Bunting, the former president of Radcliffe College, had come to Princeton as a special assistant to President William Bowen *58. One of her projects was to identify women who’d fallen through the cracks educationally.
Danielson: She said, “Do you realize that the courses you were taking were grad courses?” I really didn’t. I didn’t know. She said, being that you’ve been taking grad courses and passing them, she sponsored me for admission, officially, into the University. She said, “Let’s apply you into the grad college. If they say no, then we’ll apply you to undergrad.” Well the grad college didn’t say no. And they allowed me to take courses, a couple of courses at a time. I paid my own way. There was no financial aid because my husband earned too much money and my parents earned too much money. But I was a housewife, you know. So in the end, I worked. I worked for professors, I typed people’s papers. I paid my own way through Princeton. They allowed me to do it over a five-year period — it was a two-year degree.
It was the hardest thing I ever did, because when I first got here I was overwhelmed by the place and I thought how can I even manage this? I wasn’t sure I was smart enough, and yet I was there. And I did the work. As I said, that first year was a real watershed because I found out that I could write the papers, do the research, take the exams, pass them. Because I hadn’t been in school since, you know, 1961.
Because I was at a different stage in my life, I didn’t need a social life, which helped a lot. Then this place for me became a cloister: All I did was study and go home. My children respected the fact I was back at school and not playing tennis or bridge like all the other mothers were doing. And so I came home with homework and they came home with homework. And I was very blessed that during the five years I was here, nobody fell and broke a leg, my kids didn’t throw a rock through a police car window — nothing happened so it was like time suspended itself, which allowed me to do what I had to do to get through Princeton.
They don’t let you work, they didn’t, the year you would write your thesis. So I had no way of getting money. I didn’t know what I was going to do, and they I remembered I had a diamond engagement ring in the bank vault. I told [my husband] don’t buy me a diamond, I don’t like diamonds, I’ll never wear it. Well thank god I had put it away.

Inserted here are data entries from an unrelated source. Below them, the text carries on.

(* ===== verification/ImportsFacts.v ===== *)
(** * Correctness of the resolution of imports

    The recursion counter is balanced, recorded versions never go down, and
    resolving the next version lists exactly the transitive imports, each
    preprocessed once and after its own imports. *)

From S2P Require Import Prelude PyStr PyStrFacts PyDict Graph Logger PyOs AidlInterface.
From S2P Require Import Examples InterfaceFacts Imports TopoSort.

(** ** The recursion counter *)

Section import_counter.
Context `{Os}.

Lemma keeps_exec_cmd cmd : preserves w_rec_counter (exec_cmd cmd).
Proof.
  intros w. unfold exec_cmd, run.
  destruct (run_process cmd (w_fs w)) as [[r|e] fs]; [|done]. by case_bool_decide.
Qed.

Lemma keeps_show_dep_error name : preserves w_rec_counter (show_dep_error name).
Proof. unfold show_dep_error. preserves. Qed.

Lemma keeps_get_imports self v : preserves w_rec_counter (get_imports self v).
Proof. unfold get_imports, assert_false. pose proof keeps_show_dep_error. preserves. Qed.

Lemma keeps_imports_to_follow i t v : preserves w_rec_counter (imports_to_follow i t v).
Proof. unfold imports_to_follow. pose proof keeps_get_imports. preserves. Qed.

Lemma keeps_add_dependency d i v : preserves w_rec_counter (add_dependency d i v).
Proof.
  unfold add_dependency, aidl_gen_preprocessed, exists_path, assert_false.
  pose proof keeps_show_dep_error. pose proof keeps_exec_cmd. preserves.
Qed.

Lemma process_imports_counter fuel I : forall i d w,
  match process_imports fuel I i d w with
  | (Ok _, w') => w_rec_counter w' = w_rec_counter w
  | (Err _, w') => if fuel is 0 then w' = w else (w_rec_counter w < w_rec_counter w')%Z
  end.
Proof.
  induction fuel as [|fuel IH]; intros i d w; [done|].
  cbn [process_imports]. unfold mbind, M_bind. unfold bump at 1, modify at 1.
  set (w1 := set_rec_counter _ w).
  assert (E1 : w_rec_counter w1 = (w_rec_counter w + 1)%Z) by done. clearbody w1.
  pose proof (keeps_imports_to_follow i (import_ver_type d) (version d) w1) as K1.
  destruct (imports_to_follow _ _ _ w1) as [[imports|e] w2]; cbn in K1; [|lia].
  set (body := fun (api_deps : ApiDependencies) (imp : str * str) => _).
  assert (Hloop : forall l acc w,
    match fold_each l acc body w with
    | (Ok _, w') => w_rec_counter w' = w_rec_counter w
    | (Err _, w') => (w_rec_counter w <= w_rec_counter w')%Z
    end).
  { clear -IH. induction l as [|imp l IHl]; intros acc w; [done|]. cbn [fold_each].
    unfold mbind, M_bind. unfold body at 1, of_res, mbind, M_bind.
    destruct (get_interface I (fst imp)) as [i'|e]; [|lia].
    destruct (import_version i' _ (snd imp)) as [v|e]; [|lia].
    match goal with |- context [process_imports fuel I i' ?dd w] =>
      pose proof (IH i' dd w) as Hp; destruct (process_imports fuel I i' dd w) as [[acc'|e] w'] end.
    - rewrite <- Hp. apply IHl.
    - destruct fuel; [by subst|lia]. }
  specialize (Hloop imports d w2). destruct (fold_each imports d body w2) as [[d'|e] w3]; [|lia].
  unfold gets. set (add := if bool_decide (w_rec_counter w3 <> 1%Z) then _ else _).
  assert (K2 : preserves w_rec_counter add).
  { subst add. pose proof keeps_add_dependency. preserves. }
  specialize (K2 w3). destruct (add w3) as [[d''|e] w4]; cbn in K2 |- *; lia.
Qed.

(** C34: [process_imports] leaves the global [rec_counter] as it found it when
    it returns, and strictly higher when it raises: after a failed resolution
    no later call in the process is treated as the outermost one again. *)
Theorem process_imports_balanced fuel I i d w :
  fuel <> 0 ->
  match process_imports fuel I i d w with
  | (Ok _, w') => w_rec_counter w' = w_rec_counter w
  | (Err _, w') => (w_rec_counter w < w_rec_counter w')%Z
  end.
Proof.
  intros Hf. pose proof (process_imports_counter fuel I i d w) as K.
  destruct fuel; [done|]. by destruct (process_imports _ _ _ _ _) as [[?|?] ?].
Qed.
End import_counter.

Lemma process_imports_balanced_witness :
  match process_imports (H := quiet_os) 4 example_interfaces i_app
          (MkDeps "app" "1" Next []) example_world with
  | (Ok _, w') => w_rec_counter w' = 0%Z
  | (Err _, w') => (0 < w_rec_counter w')%Z
  end.
Proof.
  apply (process_imports_balanced (H := quiet_os) 4 example_interfaces i_app
           (MkDeps "app" "1" Next []) example_world). discriminate.
Defined.

(** ** Recorded versions *)

(** [b] is the same version as [a], or a number at least as high. *)
Definition ver_le (a b : str) : Prop :=
  a = b \/ exists x y, py_int a = Ok x /\ py_int b = Ok y /\ (x <= y)%Z.

#[export] Instance ver_le_preorder : PreOrder ver_le.
Proof.
  split; [by left|]. intros a b c [->|(x & y & Ha & Hb & Hxy)]; [done|].
  intros [<-|(y' & z & Hb' & Hc & Hyz)]; right; [by exists x, y|].
  exists x, z. split_and!; [done..|]. rewrite Hb in Hb'. injection Hb' as ->. lia.
Qed.

(** Every recorded dependency of [d] is recorded in [d'], no lower. *)
Definition raises (d d' : ApiDependencies) : Prop :=
  import_ver_type d' = import_ver_type d /\
  forall name info, dget (api_dependecies d) name = Some info ->
    exists info', dget (api_dependecies d') name = Some info' /\
      ver_le (dep_version info) (dep_version info').

Definition records (d : ApiDependencies) (name v : str) : Prop :=
  exists info, dget (api_dependecies d) name = Some info /\ ver_le v (dep_version info).

#[export] Instance raises_preorder : PreOrder raises.
Proof.
  split.
  - intros d. split; [done|]. intros name info Hi. exists info. split; [done|reflexivity].
  - intros d1 d2 d3 [E1 H1] [E2 H2]. split; [congruence|]. intros name info Hi.
    destruct (H1 _ _ Hi) as (i2 & Hi2 & L2). destruct (H2 _ _ Hi2) as (i3 & Hi3 & L3).
    exists i3. split; [done|]. by etransitivity.
Qed.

And what I did was I sold it and got $4,000 for the diamond, which at the time, 1975, was full tuition at Princeton.
I wrote my thesis on the Mount Laurel case, which was an exclusionary zoning law case in New Jersey. A community was using 2-acre zoning to keep out poor people — low- and moderate-income. And so the Burlington County NAACP sued Mount Laurel. They won. And so my thesis was about that.
You know, I lived on three hours a night sleep. I would wait until after the children were asleep to do my homework. And I would get up at 6:00 in the morning and have to get them breakfast and pick up the car pool and get everybody to school. I don’t know how I did it. I mean, when I got to the University, I was the first one in the architecture building. So I used to make the coffee in the morning. The day I defended my thesis, one of the people on my thesis committee said, after it was all over— You know the process, you go up and defend it, then you leave the room. They deliberate, you come back in. If they all stand up, you’re going to graduate. So they all stood up, and Professor Rapkin, who was chairman of my thesis committee, said, “Who’s going to make the coffee?” I’d been making the coffee in the morning for five years.
Danielson’s thesis caught the eye of staffers for New Jersey Governor Brendan Byrne ’49 and led to a job in housing policy analysis for the governor’s Office of Policy and Planning. She later worked in the state’s labor and corrections departments. Now retired, Danielson says that Princeton “broke every rule” for her — and changed the course of her life in the process.